Первым, кто поделился с широкой публикой подобным личным воззрением, впоследствии получившим название эволюции, был британский врач Эразм Дарвин. В наши дни он известен главным образом как дедушка Чарльза, хотя в конце XVIII в. и сам был весьма видной фигурой. Дарвин-дед написал двухтомный труд по классификации всех известных в то время болезней. В качестве хобби он занимался наукой и внес в нее крупный вклад, выдвинув первые содержательные гипотезы, объясняющие, как растения используют воздух и солнечный свет для своего роста.

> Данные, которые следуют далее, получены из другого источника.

(** Registers to operands. *)
Lemma read_operands loc m c fl k r n ws Q :
  shape N loc m → data_words m = ws → (0 < n)%nat → (k + n ≤ IO_WORDS)%nat → is_reg r = true →
  (r = NAND_FLASH_STATUS → Z.land fl SRC_CRCI_NAND_DATA = SRC_CRCI_NAND_DATA) →
  read_regs r n (λ xs c', length xs = n ∧ ∀ m', shape N loc m' → data_words m' = splice ws k xs → same_bytes m m' → Q (c', m')) c →
  transfer_wp (mkDmov fl r (data_at base k) (4 * Z.of_nat n)) Q (c, m).
Proof.
  intros Hm <- Hn Hk Hr Hf Hw. unfold NandChip.transfer_wp. cbn [cmd src dst len]. unfold IO_WORDS in *.
  assert (data_at base k = base Ptrs + 4 * Z.of_nat (4 + k)) as Hd by done.
  destruct (ram_not_reg Ptrs (data_at base k) 4) as [Hnr _]; [lia|lia|rewrite Hd; cbn [room]; lia|].
  split_and!; [split; [cbn [dst cmd]; intros E; rewrite E in Hnr; done|done]|lia|rewrite Z.mul_comm; by apply Z.mod_mul|].
  rewrite Hnr, Hr, (find_operand loc) by (done || unfold PTR_WORDS; lia). split_and!.
  - rewrite Z.mul_comm. by apply Z.mod_mul.
  - rewrite (shape_size N loc) by done. cbn [room]. lia.
  - rewrite !(Z.mul_comm 4), !Z.div_mul, !Nat2Z.id by done. eapply read_regs_mono; [|exact Hw]. cbn beta.
    intros xs c' [Hxs HQ]. pose proof (shape_ptrs_length loc m Hm) as Hp. unfold PTR_WORDS in Hp. apply HQ; [| |done].
    + apply shape_set_ptrs; [done|]. rewrite length_splice_in by lia. exact Hp.
    + unfold data_words. cbn [m_ptrs set_m_ptrs]. rewrite splice_drop_take by (unfold IO_WORDS; lia). done.
Qed.
(** A page of the image, with spare bytes, is programmed, or spoilt. *)
Lemma nand_write_runs loc c m v page off sa so dat sp :
  configured v → shape N loc m → page_ok f page → pages (c_flash c) page = Erased → bad (c_flash c) (block_of f page) = false →
  sa = Spare ∨ sa = Image → 0 ≤ so → slice (m_image m) (Z.of_nat off) (page_bytes f) = Ok dat → slice (bytes_in m sa) so (4 * f_words f) = Ok sp →
  runs c m v (_flash_nand_write_page base polls page (base Image + Z.of_nat off) (base sa + so) false)
    (λ r c' m' v', v' = v ∧ some_shape m' ∧ kept m m' ∧
       (r = 0 ∧ c_flash c' ≡ set_page page (Data (dat ++ sp)) (c_flash c) ∨ r = -1 ∧ c_flash c' ≡ set_page page Junk (c_flash c))).
Proof.
  intros Hk Hm Hp He Hbad Hsa Hso Hdat Hsp. unfold _flash_nand_write_page. apply nruns_bind, runs_vars. destruct (words_size v Hk) as (Hcws & _ & ->).
  destruct (apps_fields v Hk) as (Hc0 & Hu0 & ->). destruct (block_page f v page Hk Hp) as (_ & _ & _ & _ & Hp24).
  assert (operands N loc (data_words m) m m) as Ho by done. pose proof (data_words_length N loc m Hm) as Hwl. revert Ho.
  explicit (data_words m) Hwl. intros Ho. apply nruns_bind. eapply runs_put_data; [done|exact Ho|cbn; unfold IO_WORDS; lia|]. spliced. intros m2 Ho2.
  apply nruns_bind. eapply runs_put_data; [done|exact Ho2|cbn; unfold IO_WORDS; lia|]. spliced. intros m3 Ho3.
  apply nruns_bind. apply nruns_bind. eapply runs_put_data; [done|exact Ho3|cbn; unfold IO_WORDS; lia|]. spliced. intros m4 Ho4.
  eapply runs_put_opt; [done|exact Ho4|unfold IO_WORDS; lia|]. spliced. intros y m5 Ho5.
  apply nruns_bind. eapply runs_put_data; [done|exact Ho5|cbn; unfold IO_WORDS; lia|]. spliced. intros m6 Ho6. apply nruns_bind.
  set (ws := _ :: _) in Ho6. eapply (runs_exec_list f base N slack R polls Hpolls loc ws _ _ _ _ _ (λ y, ∃ sts ops, at_work N loc ops sts y.2 ∧ length sts = f_words f ∧
    same_bytes m y.2 ∧ c_flash y.1 ≡ set_page page (if forallb succeeded sts then Data (dat ++ sp) else Junk) (c_flash c))); [exact Ho6| | |].
  - by apply length_write_page.
  - intros m7 (Hm7 & Hd7 & Hs7).
    eapply (program_list f base N HL loc page (CFG0 (config v)) (CFG1 (config v)) y (c_flash c) (config v) m);
      [done|by rewrite (k_bch f v Hk)|done|done|done|done|by apply (k_cfg1 f v)|done|done|done|done|done|done|by split_and!; [|rewrite Hd7|]|done|done|].
    intros c' m' sts Hw' Hsl Hs' Hf'. exists sts. eexists. by split_and!; [exact Hw'|..].
  - intros c' m' (sts & ops & Hw' & Hsl & Hs' & Hf'). cbn [fst snd] in *. eapply nruns_mono; [eapply (check_results_runs N R); [exact Hw'|exact (eq_sym Hsl)]|].
    intros r c9 m9 v9 (-> & -> & -> & ->). rewrite drop_0. destruct Hw' as (Hm' & _). split_and!; [done|by exists loc|by apply same_kept|].
    change (λ st, negb (flag st 272) && (negb true || flag st 128)) with succeeded. destruct (forallb succeeded sts); [left|right]; done.
Qed.

(** The mark of a bad block is set, whatever the result. *)
Lemma nand_mark_runs loc c m v page :
  configured v → shape N loc m → page_ok f page → page mod f_ppb f = 0 →
  runs c m v (flash_nand_mark_badblock base polls page)
    (λ r c' m' v', v' = v ∧ some_shape m' ∧ kept m m' ∧ c_flash c' ≡ mark_bad (block_of f page) (set_page page Junk (c_flash c))).
Proof.
  intros Hk Hm Hp Hp0. destruct (block_page f v page Hk Hp) as (_ & _ & _ & _ & Hp24). unfold flash_nand_mark_badblock. apply nruns_bind.
  apply nruns_bind, runs_mem. eapply runs_set_mem; [done|]. set (m1 := set_m_empty _ m).
  assert (shape N loc m1) as Hm1 by (destruct Hm as (? & ? & ? & ? & ? & ? & ? & ?); unfold shape; cbn; by split_and!).
  apply nruns_bind, runs_vars. assert (block_start v page = page) as ->.
  { rewrite block_start_eq by (try apply (k_geometry f v Hk); lia). rewrite <- (k_ppb f v Hk). pose proof (Z.div_mod page (f_ppb f)).
    destruct (g_ppb v (k_geometry f v Hk)) as [E|E]; rewrite <- (k_ppb f v Hk) in E; lia. }
  unfold _flash_nand_write_page. apply nruns_bind, runs_vars. destruct (words_size v Hk) as (Hcws & _ & ->).
  destruct (apps_fields v Hk) as (_ & _ & ->). destruct (raw_fields v Hk) as [Hc0 Hc1].
  assert (operands N loc (data_words m1) m1 m1) as Ho by done. pose proof (data_words_length N loc m1 Hm1) as Hwl. revert Ho.
  explicit (data_words m1) Hwl. intros Ho. apply nruns_bind. eapply runs_put_data; [done|exact Ho|cbn; unfold IO_WORDS; lia|]. spliced. intros m2 Ho2.
  apply nruns_bind. eapply runs_put_data; [done|exact Ho2|cbn; unfold IO_WORDS; lia|]. spliced. intros m3 Ho3.
  apply nruns_bind. eapply runs_put_data; [done|exact Ho3|cbn; unfold IO_WORDS; lia|]. spliced. intros m4 Ho4.
  apply nruns_bind. eapply runs_put_data; [done|exact Ho4|cbn; unfold IO_WORDS; lia|]. spliced. intros m5 Ho5. apply nruns_bind.
  set (ws := _ :: _) in Ho5. eapply (runs_exec_list f base N slack R polls Hpolls loc ws _ _ _ _ _ (λ y, ∃ sts ops, at_work N loc ops sts y.2 ∧ length sts = f_words f ∧
    same_bytes m1 y.2 ∧ c_flash y.1 ≡ mark_bad (block_of f page) (set_page page Junk (c_flash c)))); [exact Ho5|by apply length_write_page| |].
  - intros m7 (Hm7 & Hd7 & Hs7).
    eapply (raw_list f base N HL loc page (raw_cfg0 (config v) (f_cws f)) (raw_cfg1 (config v)) _ (c_flash c) (config v) m1);
      [done|by rewrite (k_bch f v Hk)|done|done|done|done|done|done|by split_and!; [|rewrite Hd7|]|done|done|].
    intros c' m' sts Hw' Hsl Hs' Hf'. exists sts. eexists. by split_and!; [exact Hw'|..].
  - intros c' m' (sts & ops & Hw' & Hsl & Hs' & Hf'). cbn [fst snd] in *. eapply nruns_mono; [eapply (check_results_runs N R); [exact Hw'|exact (eq_sym Hsl)]|].
    intros r c9 m9 v9 (-> & -> & -> & _). destruct Hw' as (Hm' & _). split_and!; [done|by exists loc|by destruct Hs' as (? & _ & _ & ?)|done].
Qed.

(** * The functions for both kinds of flash *)

Lemma by_type_runs c m v (p q : nd H Z) Φ : configured v → runs c m v p Φ → runs c m v (by_type p q) Φ.
Proof. intros Hk Hp. unfold by_type. apply nruns_bind, runs_vars. by rewrite (k_nand f v Hk). Qed.

Lemma erase_runs loc c m v page :
  configured v → shape N loc m → page_ok f page → page mod f_ppb f = 0 →
  runs c m v (flash_erase_block base polls uninit page)
    (λ r c' m' v', v' = v ∧ some_shape m' ∧ kept m m' ∧
       if bad (c_flash c) (block_of f page) then r = -1 ∧ c_flash c' = c_flash c
       else r = 0 ∧ c_flash c' = erase_block (f_ppb f) (block_of f page) (c_flash c)).
Proof. intros Hk Hm Hp Hp0. unfold flash_erase_block. apply by_type_runs; [done|]. by apply (nand_erase_runs f base N HL slack R polls Hpolls uninit loc). Qed.

Lemma mark_runs loc c m v page :
  configured v → shape N loc m → page_ok f page → page mod f_ppb f = 0 →
  runs c m v (flash_mark_badblock base polls page)
    (λ r c' m' v', v' = v ∧ some_shape m' ∧ kept m m' ∧ c_flash c' ≡ mark_bad (block_of f page) (set_page page Junk (c_flash c))).
Proof. intros Hk Hm Hp Hp0. unfold flash_mark_badblock. apply by_type_runs; [done|]. by apply (nand_mark_runs loc). Qed.

Lemma isbad_runs loc c m v page :
  configured v → shape N loc m → page_ok f page →
  runs c m v (_flash_block_isbad base polls uninit page)
    (λ r c' m' v', unchanged N c m v c' m' v' ∧ r = if bad (c_flash c) (block_of f page) then 1 else 0).
Proof.
  intros Hk Hm Hp. unfold _flash_block_isbad. apply by_type_runs; [done|]. unfold block_of. rewrite (k_ppb f v Hk).
  by apply (nand_isbad_runs f base N HL slack R polls Hpolls uninit loc).
Qed.

Lemma read_runs loc c m v page off :
  configured v → shape N loc m → page_ok f page → table_ok (c_flash c) (bbtbl v) → Z.of_nat off + flash_pagesize v ≤ N →
  (bad (c_flash c) (block_of f page) = false → ∃ bs, pages (c_flash c) page = Data bs ∧ length bs = (516 * f_words f)%nat) →
  runs c m v (_flash_read_page base polls uninit page (base Image + Z.of_nat off) (base Spare))
    (λ r c' m' v', c_flash c' = c_flash c ∧ some_shape m' ∧ (∃ l, table_ok (c_flash c) l ∧ v' = with_table v l) ∧
       if bad (c_flash c) (block_of f page) then r = -2 ∧ kept m m'
       else r = 0 ∧ ∃ bs, pages (c_flash c) page = Data bs ∧ m_image m' = splice (m_image m) off (take (page_bytes f) bs) ∧
              m_spare m' = splice (m_spare m) 0 (take 16 (drop (page_bytes f) bs))).
Proof.
  intros Hk Hm Hp Ht Ho Hd. unfold _flash_read_page. apply nruns_bind, runs_vars. rewrite (g_plain v (k_geometry f v Hk)). cbn [Z.eqb negb].
  apply by_type_runs; [done|]. by apply (nand_read_runs loc).
Qed.

Lemma write_runs loc c m v page off sa so dat sp :
  configured v → shape N loc m → page_ok f page → pages (c_flash c) page = Erased → bad (c_flash c) (block_of f page) = false →
  sa = Spare ∨ sa = Image → 0 ≤ so → slice (m_image m) (Z.of_nat off) (page_bytes f) = Ok dat → slice (bytes_in m sa) so (4 * f_words f) = Ok sp →
  runs c m v (_flash_write_page base polls page (base Image + Z.of_nat off) (base sa + so))
    (λ r c' m' v', v' = v ∧ some_shape m' ∧ kept m m' ∧
       (r = 0 ∧ c_flash c' ≡ set_page page (Data (dat ++ sp)) (c_flash c) ∨ r = -1 ∧ c_flash c' ≡ set_page page Junk (c_flash c))).
Proof.
  intros Hk Hm Hp He Hb Hsa Hso Hd Hs. unfold _flash_write_page. apply nruns_bind, runs_vars. rewrite (g_plain v (k_geometry f v Hk)). cbn [Z.eqb negb].
  apply by_type_runs; [done|]. by apply (nand_write_runs loc).
Qed.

Эразм Дарвин считал, что все его идеи складываются в связную картину жизни. Он хотел познакомить с ней мир, но понимал, что мало кто прочтет заумную монографию. Поэтому он создал собственный жанр – научную поэзию. Дарвин обратил тонкости ботаники в пользовавшиеся огромной популярностью стихи. В эпоху[183] Вордсворта, Байрона и Шелли самым знаменитым поэтом Великобритании последнего десятилетия XVIII в. был Эразм Дарвин. Сэмюэл Тейлор Кольридж называл его «наиболее оригинально мыслящим человеком».
Незадолго до своей смерти в 1802 г. Эразм Дарвин написал поэму «Храм природы». В ней он прослеживал историю жизни от ее истоков до нашего времени.
Земная жизнь в безбрежном лоне вод
Когда год спустя после смерти Эразма Дарвина поэма была опубликована, она шокировала благочестивых читателей. Дарвин отвергал веру в то, что Бог сотворил виды в их нынешней форме. Отзывы на «Храм природы» были злобными. Один анонимный критик высмеял «неправдоподобную и невнятную философию» Дарвина. Она была столь возмутительной, что критик, можно сказать, отбрасывал перо прочь: «Мы исполнены ужаса и не станем писать более»[185].
Однако в писателях-романтиках, таких как Перси Шелли, поэзия Дарвина разжигала огонь творчества. Летом 1816 г. Шелли и его восемнадцатилетняя возлюбленная Мэри Уолстонкрафт Годвин (впоследствии ставшая женой Перси и известная под именем Мэри Шелли) поехали в Швейцарию. Часть лета пара гостила у лорда Байрона, и этот период был таким холодным и дождливым, что порой молодые люди не могли выйти из дома по несколько дней подряд. Чтобы скоротать время, они сочиняли друг для друга страшные истории.
«"Ну как, придумала?" – спрашивали меня каждое утро, и каждое утро, как ни обидно, я должна была отвечать отрицательно»[186], – писала впоследствии Мэри Шелли.
Однажды вечером разговор коснулся «природы жизненного начала»[187], вспоминала писательница. Она слушала, как ее жених с Байроном обсуждают утверждение Эразма Дарвина, согласно которому простейшие формы жизни зародились из органической материи. Они задавались вопросом, не следует ли из этого, что покойника можно оживить. «Быть может, ученые научатся создавать отдельные органы, соединять их и вдыхать в них жизнь», – писала Шелли.
Беседа закончилась глубокой ночью. Когда Мэри стала засыпать, в ее сознание хлынули образы. Ей представился человек, склонившийся над сшитым из кусков мертвым телом. Согласно описанию Шелли, он применил «некую могучую машину»[188], чтобы оживить его, и оно «подало признаки жизни и неуклюже задвигалось». Затем этот человек отправился спать, надеясь, что «зароненная им слабая искра жизни угаснет». Но затем он просыпается «и видит, что чудовище раздвигает занавеси у его изголовья, глядя на него желтыми, водянистыми, но осмысленными глазами», рассказывала позднее Шелли.